INTRODUCTORY REMARKS BY
Dr. DeLisle Worrell
Governor, Central Bank of Barbados
35TH Sir Winston Scott Memorial Lecture
Frank Collymore Hall
November 15, 2010
Hon. Chief Justice, Hon. Ministers, Excellencies, Ms Pamela Hope and family, distinguished friends, guests and colleagues.
We are privileged tonight to benefit from the insights of one whose professional career has been devoted to the cause of human rights. It is a cause we are sometimes inclined to despair of, when we see the many, many instances, in the large and in the particular, where human rights are violated every day. However, I am convinced such scepticism is entirely unwarranted, and that true respect for human rights will continue to broaden and strengthen, all across the globe. My belief is grounded in the fact that acceptance of the notion of universal human rights is now taken for granted, worldwide. There can be very few societies left anywhere in the world that do not accept the notion that all humans are entitled to equal rights, whatever their colour, creed, social standing, or other attributes. Even if we may disagree as to what those rights are, we accept that it is wrong to deprive any human being of them. That is a tremendous achievement for humanity. And when we think of it, it is a relatively recent achievement. Not so long ago, even in the industrial world, there were large numbers of people who did not think that slaves, or people of a different colour, creed, culture or social standing, were entitled to the rights that they enjoyed and insisted on among themselves. The fact that we have now internalised the idea that all humans are entitled to the same rights means that we have bad consciences when those rights are violated anywhere, including in our own societies, and some of us are exercised to do something about it. Dr. Irene Khan has been at the forefront of the cause of human rights, in the International Commission of Jurists, at the UN Human Rights Commission, and as Secretary-General of Amnesty International. We thank her very much for accepting our invitation to address us. I am confident that she points the way to our future, a future where respect for human rights is increasingly practiced right around the globe. That is because the righteous human instincts, the ones that sit well with the voice of conscience, are so much stronger than the fear, envy and hate that feed our baser instincts. The evidence is that we have evolved the consciences we have, and the civilisation we enjoy. We look forward to this lecture with anticipation.

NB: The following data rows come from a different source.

(* ===== verification/TxnCases.v ===== *)
(** * Transactions: runs that end badly

    What becomes of an entry that a failed fan-out leaves in [PrepareCommit], for every
    state of the coordinator of [TxnCoord.v]; and concrete runs, each evaluated to the
    end: what a failed append, an interleaving or a restart leads to. *)

From S2P Require Import Prelude TxnState TxnLog TxnCoord.

(** One partition of [__transaction_state], led here. *)
Definition start : Coordinator := set_leaders {[0]} (new 1 {[0 := []]} 7 [] ∅).
Definition t1 : Tid := [x74].
Definition A : TopicPartition := ([x61], 0).
Definition B : TopicPartition := ([x62], 0).
Definition gates : InitGates := mkGates true true true true 1000 900000.
Definition init (txnv : TxnVersion) (now : Z) : M InitProducerIdResponse :=
  init_producer_id gates {[0]} (mkInitReq (Some t1) 60000 (-1) (-1) false false) txnv now.
Definition end_ (txnv : TxnVersion) (id : Identity) (committed : bool) (now : Z) : M Identity :=
  end_txn {[0]} true (mkEnd t1 id.1 id.2 committed) txnv now.
Definition register (txnv : TxnVersion) (id : Identity) (ps : list TopicPartition) (now : Z) : M unit :=
  register_partitions t1 id.1 id.2 ps txnv now.
Definition with_faults (bs : list bool) (us : list (gset TopicPartition)) (c : Coordinator) : Coordinator :=
  marked (markers c) us (set_io bs c).
Definition then_ {X} (c : Coordinator) (m : M X) : Coordinator := (m c).1.
Definition answer {X} (c : Coordinator) (m : M X) : result Failure X := (m c).2.
Definition current (tid : Tid) (c : Coordinator) : option TxnEntry := get tid c ≫= fun i => cells c !! i.

(** ** A decided commit whose fan-out failed *)
Section Stuck.
Context (c : Coordinator) (tid : Tid) (i : nat) (e : TxnEntry).
Hypothesis slot : get tid c = Some i.
Hypothesis cell : cells c !! i = Some e.
Hypothesis decided : state e = PrepareCommit.

Lemma lock_stuck : lock i c = (c, Ok e).
Proof using cell. unfold lock. by rewrite cell. Qed.
Lemma lock_led led : lock i (set_leaders led c) = (set_leaders led c, Ok e).
Proof using cell. unfold lock. simpl. by rewrite cell. Qed.
Lemma get_led led : get tid (set_leaders led c) = Some i.
Proof using slot. done. Qed.

(** Runs a request up to its next test, and takes the branch that a refusal ends. *)
Ltac run :=
  repeat (unfold refresh_leader_partitions, mbind, M_bind, mret, M_ret, modify, guard_code, fail, gets; simpl;
          rewrite ?get_led, ?slot, ?lock_led, ?lock_stuck, ?decided; simpl).
Ltac refuse b := destruct b; [|by eexists]; run.

Lemma stuck_end_txn led allowed r txnv now :
  r_transactional_id r = tid → ∃ code, end_txn led allowed r txnv now c = (set_leaders led c, Err (Code code)).
Proof using slot cell decided.
  intros Hr. unfold end_txn, validate_end_txn. rewrite Hr. run.
  refuse allowed. refuse (is_coordinator_for tid (set_leaders led c)). by eexists.
Qed.
Lemma stuck_register pid epoch ps txnv now :
  ∃ code, register_partitions tid pid epoch ps txnv now c = (c, Err (Code code)).
Proof using slot cell decided.
  unfold register_partitions, register_lock. run. refuse (is_coordinator_for tid c).
  refuse (negb (has_staged_producer_identity e)). refuse ((producer_id e =? pid) && (producer_epoch e =? epoch)). by eexists.
Qed.
Lemma stuck_offsets led pid epoch part txnv now :
  ∃ code, add_offsets_to_txn led tid pid epoch part txnv now c = (set_leaders led c, Err (Code code)).
Proof using slot cell decided.
  unfold add_offsets_to_txn. run. refuse (is_coordinator_for tid (set_leaders led c)).
  refuse (negb (has_staged_producer_identity e)). refuse ((producer_id e =? pid) && (producer_epoch e =? epoch)). by eexists.
Qed.
Lemma stuck_produce is_txn pid epoch tp txnv now :
  tid_for_pid pid c = Some tid → (validate_transactional_produce is_txn pid epoch tp txnv now c).1 = c.
Proof using slot cell decided.
  intros Hp. unfold validate_transactional_produce. destruct (negb is_txn || (pid <? 0)); [done|]. run. rewrite Hp. simpl. run.
  destruct (negb (has_staged_producer_identity e)); [|done]. destruct (producer_epoch e =? epoch); [|done]. run.
  by destruct (bool_decide (tp ∈ partitions e)).
Qed.
Lemma stuck_reap now txnv : reap tid now txnv c = (c, Err BrokerError).
Proof using slot cell decided. unfold reap, prepare_abort. run. destruct (is_coordinator_for tid c); by run. Qed.
Lemma stuck_keep_prepared txnv timeout two_pc now :
  handle_transactional tid txnv timeout two_pc true now c = (c, Err (Code CONCURRENT_TRANSACTIONS)).
Proof using slot cell decided. unfold handle_transactional, keep_prepared. by run. Qed.

(** Drawing an identity, and what it leaves alone. *)
Lemma identity_keeps e' txnv c1 :
  let '(c2, _) := next_init_producer_identity e' txnv c1 in
  markers c2 = markers c1 ∧ cells c2 = cells c1 ∧ slots c2 = slots c1.
Proof.
  unfold next_init_producer_identity, next_producer_identity, fresh_when, allocate, draw, expect.
  destruct (client_producer_identity e') as [pid epoch].
  repeat (unfold mbind, M_bind, mret, M_ret, gets, modify, fail; simpl; case_match; simplify_eq/=); done.
Qed.
Lemma stuck_reinitialise txnv timeout two_pc now :
  let '(c', r) := handle_transactional tid txnv timeout two_pc false now c in
  markers c' = markers c ∧
  ∀ resp, r = Ok resp → ∃ pid epoch, current tid c' = Some (new_empty tid pid epoch timeout now).
Proof using slot cell decided.
  unfold handle_transactional, abort_ongoing, reinitialise. run.
  pose proof (identity_keeps e txnv c) as Hk. destruct (next_init_producer_identity e txnv c) as [c2 [id|err]]; [|by split; [apply Hk|]].
  destruct Hk as (Hm & _). unfold store, put. run. destruct (prepare_append _ _ _) as [[[p l] r]|]; [|by split].
  unfold draw. run. destruct (io c2) as [|[] bs]; run; [..|by split]; (split; [done|]); intros resp _; exists id.1, id.2.
  all: unfold current, get; simpl; rewrite lookup_insert_eq; simpl; by rewrite lookup_app_r, Nat.sub_diag by done.
Qed.
End Stuck.

Definition two_partitions : Coordinator :=
  then_ (then_ start (init Verified 0)) (register Verified (7, 0) [A; B] 10).
(** The fan-out of the commit reaches [A] and misses [B]. *)
Definition half_committed : Coordinator :=
  then_ (with_faults [] [{[B]}] two_partitions) (end_ Verified (7, 0) true 20).

(** C38. An entry in [PrepareCommit], which is how a failed fan-out of markers leaves a
    decided commit, is not completed by any request of its transactional id, nor by
    the reaper.  Every [EndTxn], registration and
    [AddOffsetsToTxn] of its transactional id fails and changes nothing but the
    partitions led; so does the reaper; a transactional Produce of a producer id that
    is indexed to it changes nothing; and [InitProducerId] either refuses, when asked
    to keep a prepared transaction, or writes no marker and, when it succeeds, leaves
    an empty entry without partitions in its place. *)
Theorem failed_commit_is_forgotten c tid i e :
  get tid c = Some i → cells c !! i = Some e → state e = PrepareCommit →
  (∀ led allowed r txnv now, r_transactional_id r = tid →
     ∃ code, end_txn led allowed r txnv now c = (set_leaders led c, Err (Code code))) ∧
  (∀ pid epoch ps txnv now, ∃ code, register_partitions tid pid epoch ps txnv now c = (c, Err (Code code))) ∧
  (∀ led pid epoch part txnv now,
     ∃ code, add_offsets_to_txn led tid pid epoch part txnv now c = (set_leaders led c, Err (Code code))) ∧
  (∀ is_txn pid epoch tp txnv now, tid_for_pid pid c = Some tid →
     (validate_transactional_produce is_txn pid epoch tp txnv now c).1 = c) ∧
  (∀ now txnv, reap tid now txnv c = (c, Err BrokerError)) ∧
  (∀ txnv timeout two_pc now,
     handle_transactional tid txnv timeout two_pc true now c = (c, Err (Code CONCURRENT_TRANSACTIONS))) ∧
  (∀ txnv timeout two_pc now, let '(c', r) := handle_transactional tid txnv timeout two_pc false now c in
     markers c' = markers c ∧
     ∀ resp, r = Ok resp → ∃ pid epoch, current tid c' = Some (new_empty tid pid epoch timeout now)).
Proof.
  intros Hs Hc Hd. split_and!; intros.
  - by eapply stuck_end_txn.
  - by eapply stuck_register.
  - by eapply stuck_offsets.
  - by eapply stuck_produce.
  - by eapply stuck_reap.
  - by eapply stuck_keep_prepared.
  - by eapply stuck_reinitialise.
Qed.

(** One partition has a commit marker; the other is ended by the next transaction of
    the same producer id, with an abort. *)
Lemma failed_commit_is_forgotten_witness :
  answer (with_faults [] [{[B]}] two_partitions) (end_ Verified (7, 0) true 20) = Err (Code UNKNOWN_SERVER_ERROR) ∧
  markers half_committed = [mkMarker A 7 1 Commit] ∧
  (∃ code, end_txn {[0]} true (mkEnd t1 7 0 true) Verified 21 half_committed = (set_leaders {[0]} half_committed, Err (Code code))) ∧
  (let c := then_ half_committed (init Verified 30) in
   markers (then_ (then_ c (register Verified (7, 2) [B] 40)) (end_ Verified (7, 2) false 50)) =
   [mkMarker A 7 1 Commit; mkMarker B 7 3 Abort]).
Proof.
  split; [by vm_compute|]. split; [by vm_compute|]. split; [|by vm_compute].
  assert (get t1 half_committed ≫= (fun i => state <$> cells half_committed !! i) = Some PrepareCommit) as H by by vm_compute.
  apply bind_Some in H as (i & Hg & He). apply fmap_Some in He as (e & Hc & Hd).
  exact (proj1 (failed_commit_is_forgotten half_committed t1 i e Hg Hc (eq_sym Hd)) {[0]} true (mkEnd t1 7 0 true) Verified 21 eq_refl).
Defined.

(** A registration that is interleaved with an [InitProducerId] undoes it: the
    snapshot taken under the lock is put after the new epoch, so that the fenced
    producer is the current one again, may commit, and the new one is fenced. *)
Theorem stale_registration_unfences :
  let c1 := then_ start (init Verified 0) in
  ∃ snapshot,
    answer c1 (register_lock t1 7 0 [A] 10) = Ok snapshot ∧
    let c2 := then_ (then_ c1 (register_lock t1 7 0 [A] 10)) (init Verified 20) in
    let c3 := then_ c2 (put snapshot Verified) in
    answer (then_ c1 (register_lock t1 7 0 [A] 10)) (init Verified 20) = Ok (granted (7, 1)) ∧
    answer c2 (register Verified (7, 0) [A] 30) = Err (Code INVALID_PRODUCER_EPOCH) ∧
    answer c3 (register Verified (7, 1) [A] 30) = Err (Code INVALID_PRODUCER_EPOCH) ∧
    answer c3 (end_ Verified (7, 0) true 30) = Ok (7, 1).
Proof. eexists. split; [vm_compute; reflexivity|]. vm_compute. split_and!; reflexivity. Qed.

(** Below version 2 a fenced producer is told that its transaction committed: the
    retry test takes its epoch for the one before an epoch bump, and answers for the
    transaction of the producer that replaced it, while its own was aborted. *)
Theorem zombie_told_committed :
  let c1 := then_ (then_ start (init Classic 0)) (register Classic (7, 0) [A] 10) in
  let c2 := then_ c1 (init Classic 20) in
  let c3 := then_ (then_ c2 (register Classic (7, 1) [B] 30)) (end_ Classic (7, 1) true 40) in
  answer c2 (end_ Classic (7, 0) true 25) = Err (Code INVALID_PRODUCER_EPOCH) ∧
  answer c3 (end_ Classic (7, 0) true 50) = Ok (7, 1) ∧
  markers c3 = [mkMarker A 7 0 Abort; mkMarker B 7 1 Commit].
Proof. vm_compute. split_and!; reflexivity. Qed.

(** An abort that was not persisted is marked all the same: the entry in memory is
    changed before the append that fails, the reaper takes it for prepared and writes
    its markers.  After a restart the transaction is open again and the producer
    commits it, behind the abort marker. *)
Theorem unpersisted_abort_is_marked :
  let c1 := then_ (then_ start (init Verified 0)) (register Verified (7, 0) [A] 10) in
  let c2 := then_ (with_faults [false; false] [] c1) (end_ Verified (7, 0) false 20) in
  let c3 := then_ c2 (sweep_once {[0]} Verified 30) in
  let c4 := restart {[0]} c3 in
  answer (with_faults [false; false] [] c1) (end_ Verified (7, 0) false 20) = Err (Code UNKNOWN_SERVER_ERROR) ∧
  logs c3 = logs c1 ∧ markers c3 = [mkMarker A 7 1 Abort] ∧
  state <$> current t1 c4 = Some Ongoing ∧
  answer c4 (end_ Verified (7, 0) true 40) = Ok (7, 1) ∧
  markers (then_ c4 (end_ Verified (7, 0) true 40)) = [mkMarker A 7 1 Abort; mkMarker A 7 1 Commit].
Proof. vm_compute. split_and!; reflexivity. Qed.

(** A transaction that [AddOffsetsToTxn] opens inherits the start of the entry, and
    the reaper aborts it at once when the entry is older than the timeout; one that
    [AddPartitionsToTxn] opens has the whole timeout. *)
Theorem offsets_first_is_reaped_at_once :
  let c1 := then_ start (init Verified 0) in
  let c2 := then_ c1 (add_offsets_to_txn {[0]} t1 7 0 A Verified 100000) in
  let c3 := then_ c1 (register Verified (7, 0) [A] 100000) in
  answer c1 (add_offsets_to_txn {[0]} t1 7 0 A Verified 100000) = Ok tt ∧
  answer c2 (sweep_once {[0]} Verified 100001) = Ok [t1] ∧
  answer c3 (sweep_once {[0]} Verified 100001) = Ok [].
Proof. vm_compute. split_and!; reflexivity. Qed.

(** When the epochs of a producer id run out, [put] forgets the old id, and with it
    the check of its batches: a batch of the fenced id passes unchecked, where an id
    that is still indexed is refused, as it is again after a restart. *)
Theorem evicted_pid_is_not_checked :
  let c1 := then_ (then_ start (put (new_empty t1 3 (I16_MAX - 1) 60000 0) Verified)) (init Verified 10) in
  let c2 := restart {[0]} c1 in
  let produce := validate_transactional_produce true 3 (I16_MAX - 1) A Verified 20 in
  answer c1 produce = Ok tt ∧ then_ c1 produce = c1 ∧
  answer c2 produce = Err (Code INVALID_PRODUCER_EPOCH) ∧
  answer c1 (validate_transactional_produce true 7 1 A Verified 20) = Err (Code INVALID_PRODUCER_EPOCH).
Proof. vm_compute. split_and!; reflexivity. Qed.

The Bank held its inaugural Sir Winston Scott Memorial Lecture in 1976 to commemorate the life our nation’s first native Governor General, in recognition of his outstanding service to the country as Governor General and, prior to that, as a leading medical practitioner. The Central Bank of Barbados has always taken an organic view of society, seeing ourselves as a specialised organ in a living society. We have sought to enrich our society by a variety of what are usually referred to as outreach activities such as the Frank Collymore Literary Award, the annual Crop Over competitions and exhibitions, and a long standing schools educational programme, among others. These activities, including this lecture, are not really outreach; they are an integral part of who we are. The Scott lecture aims to bring path-breaking global thinking and ideas to our doorstep, and the lectures have covered the gamut of human life and endeavour. Dr. Khan tells me she was surprised to receive an invitation of this kind from a central bank; from this central bank it is not surprising, thanks to the vision of our very first Governor, Sir Courtney Blackman, who recognised the importance of such windows to the wider world.
Before I invite Dr. Khan to address you, let me welcome our Attorney General, Hon. Adriel Brathwaite to give the welcoming address.